I eyed the stacks of message slips, each a different color. “Phone tips?”
“Damn eight-hundred hot line’s jammed. One of the callers told the operator he’d been on hold for fifty minutes.”
“Anything useful there?”
“Who knows?” She pointed to the largest stack—blue, weighted down by a stapler. “Those’re the real whackoid callers—the ones who claim the bomber’s an extraterrestrial or Elvis or the ghost of their dead mother-in-law who hated foreigners. The pink pile’s tips from folks who sound like they’re out to cause somebody trouble—the ones who accuse their boss or a family member or the next-door neighbor. Still, they’ve got to be checked out. These white ones”— she poked a third pile—”are from what you might call theorists. They’re cool, logical, persuasive; they’ve got it all figured out. Usually they’re wrong, but every now and then you spot a glimmer of truth that can lead to a breakthrough. And this yellow bunch’re from people whose memories may have been jogged by the TV special—folks who may have noticed something significant at some time and forgotten about it till now.”
“And these green ones?”
“First priority. Suspicious callers. Our interviewers have been trained to pick up on certain things; sometimes it’s as subtle as a change in vocal tone, other times the person knows one of the details we haven’t made public.”
“And how soon are you supposed to finish checking them?”
“By my calculations, about an hour ago.”
I was silent, overwhelmed by the size of
her task.
Joslyn pushed back from the desk, stretched her long legs out in front of her, and sighed. “You know,” she said, “I never used to envy you. The long hours you put in, the way the partners in that law firm ragged you, the shit you’d have to take off sleazes—none of that seemed worth the salary you drew. I’d tell myself, ‘Hey, compared to McCone’s, my life’s not so bad. I’ve got official status, the respect of the community, a good salary and all kinds of benefits.’ Woman on the way up, I was, maybe make captain someday.”

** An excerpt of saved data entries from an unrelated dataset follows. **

(** * FF3 screen reader: the two Ghidra decompilation scripts

    A shallow embedding of [docs/scripts/decompile_magic.py] and
    [docs/scripts/decompile_pathfinding.py].

    Both scripts run inside Ghidra's Jython 2.7 interpreter.  Every call
    into Ghidra, the file system or the [json] module is an interaction
    with a host whose answers the scripts do not control; the embedding
    represents a script as a tree of such interactions ([prog]) and
    interprets it against an arbitrary host ([runtime]), recording what an
    observer would see: each host call with its outcome, each console line,
    and each call and return of the scripts' own functions.

    Conventions of the embedding:
    - Python [str] and [unicode] values are [string]s (bytes; the scripts
      only search and replace ASCII patterns);
    - Python integers are [Z] (Jython's [int]/[long] do not wrap);
    - a Java reference handed to the script is an opaque [obj]; it is not
      [None] unless the script tests it against [None];
    - exceptions are the ones [except Exception] catches; any host call
      may raise one, [print] and [os.path.exists] do not;
    - a Python 2 dict iterates in no fixed order: the dict is the list of
      its items in iteration order, and the results about the literal
      table hold for every permutation of it. *)

From Stdlib Require Import ZArith List String Ascii Bool Lia.
From Stdlib Require Import Permutation Sorted.
Import ListNotations.
Open Scope string_scope.
Open Scope Z_scope.

Set Implicit Arguments.

(** ** Python string operations used by the scripts *)

Module PyStr.

(** [s * n] for a string [s]. *)
Fixpoint repeat (s : string) (n : nat) : string :=
  match n with
  | O => EmptyString
  | S k => s ++ repeat s k
  end.

(** [sub in s]. *)
Fixpoint contains (sub s : string) : bool :=
  if String.prefix sub s then true
  else match s with
       | EmptyString => false
       | String _ s' => contains sub s'
       end.

(** [s.split(sep)[0]]: the text before the first occurrence of [sep]
    (all of [s] when [sep] does not occur).  [sep] is not empty. *)
Fixpoint split_head (sep s : string) : string :=
  if String.prefix sep s then EmptyString
  else match s with
       | EmptyString => EmptyString
       | String c s' => String c (split_head sep s')
       end.

(** [s.replace(old, new)] for a non-empty [old]: occurrences are replaced
    left to right and do not overlap.  [skip] counts the characters of a
    matched occurrence that are still to be dropped. *)
Fixpoint replace_from (skip : nat) (old new s : string) : string :=
  match s with
  | EmptyString => EmptyString
  | String c s' =>
      match skip with
      | S k => replace_from k old new s'
      | O => if String.prefix old s
             then new ++ replace_from (String.length old - 1) old new s'
             else String c (replace_from O old new s')
      end
  end.

Definition replace (old new s : string) : string := replace_from O old new s.

(** [s.lower()] on ASCII letters. *)
Definition lower_ascii (c : ascii) : ascii :=
  let n := nat_of_ascii c in
  if ((65 <=? n) && (n <=? 90))%nat then ascii_of_nat (n + 32) else c.

Fixpoint lower (s : string) : string :=
  match s with
  | EmptyString => EmptyString
  | String c s' => String (lower_ascii c) (lower s')
  end.

(** Digits of a non-negative number, most significant first. *)
Definition digit_char (d : Z) : ascii :=
  if d <? 10 then ascii_of_nat (48 + Z.to_nat d)
  else ascii_of_nat (55 + Z.to_nat d).

Fixpoint digits (fuel : nat) (base n : Z) (acc : string) : string :=
  match fuel with
  | O => acc
  | S f =>
      let acc' := String (digit_char (n mod base)) acc in
      if n / base =? 0 then acc' else digits f base (n / base) acc'
  end.

Definition numeral (base n : Z) : string :=
  if n <? 0
  then "-" ++ digits (S (Z.to_nat (Z.log2 (- n)))) base (- n) EmptyString
  else digits (S (Z.to_nat (Z.log2 n))) base n EmptyString.

(** ["{:X}".format(n)]. *)
Definition format_X (n : Z) : string := numeral 16 n.

(** [str(n)] for an integer. *)
Definition str_int (n : Z) : string := numeral 10 n.

(** [str(b)] for a boolean. *)
Definition str_bool (b : bool) : string := if b then "True" else "False".

(** [str(x)] where [x] is [None] or a string. *)
Definition str_opt (x : option string) : string :=
  match x with
  | None => "None"
  | Some s => s
  end.

(** [sep.join(l)]. *)
Definition join (sep : string) (l : list string) : string := String.concat sep l.

(** Truth value of a string. *)
Definition truthy (s : string) : bool :=
  match s with
  | EmptyString => false
  | _ => true
  end.

(** Comparison of two strings: byte-wise, a proper prefix sorts first. *)
Definition le (a b : string) : bool :=
  match String.compare a b with
  | Gt => false
  | _ => true
  end.

End PyStr.

(** ** Values that cross the boundary with the host *)

(** A reference to a Java object (a program, an address, a function, an
    open file ...).  The scripts only pass such references around. *)
Inductive obj : Type := Obj (id : nat).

I leaned on a corner of her desk. “Well, you’re still a woman on the way up. And I’m still doing all those things you don’t envy me for.”
“No, you’re not. You’ve got your own agency now, you call the shots. And me…well, the shield has gotten kind of tarnished.”
I frowned questioningly.
“No, nothing like that. I’m still an honest cop. But the shine’s definitely off the metal. Official status? Doesn’t mean squat. Respect of the community? Forget it. Salary and benefits? I can think of a hundred jobs where I’d do better. And I’m not a woman on the way up anymore.”
“Why not?”
“I’m pushing forty and still an inspector; that wasn’t in my game plan. And after Bart Wallace moved to Vice, I never got a new partner. Somebody’s on sick leave, they send in Joslyn to pinch-hit for a while. Somebody’s new on the squad, they’re temporarily teamed with me. But then the regular partner comes off leave or the new guy learns the ropes and gets assigned to somebody else, and I’m back to operating solo.”
“But what about your appointment to this task force? That was a coup.”
“Hah!” Her hand swept across the desk, stirring the message slips. “What I got here is paper-shuffling, and what I am is a goddamn clerk for a bunch of federal agents who think they’re too good to share their ideas with me. No, the Department stuck me on the task force because years ago they trotted me out as their poster girl, and now they don’t know what to do with me. You see, in their hurry to revamp their image, they forgot to look closely at my background check; if they had, they’d’ve thought twice about promoting a girl from Red Hill.” Red Hill was what Adah called Bernal Heights; according to her, it had once been a hotbed of communists.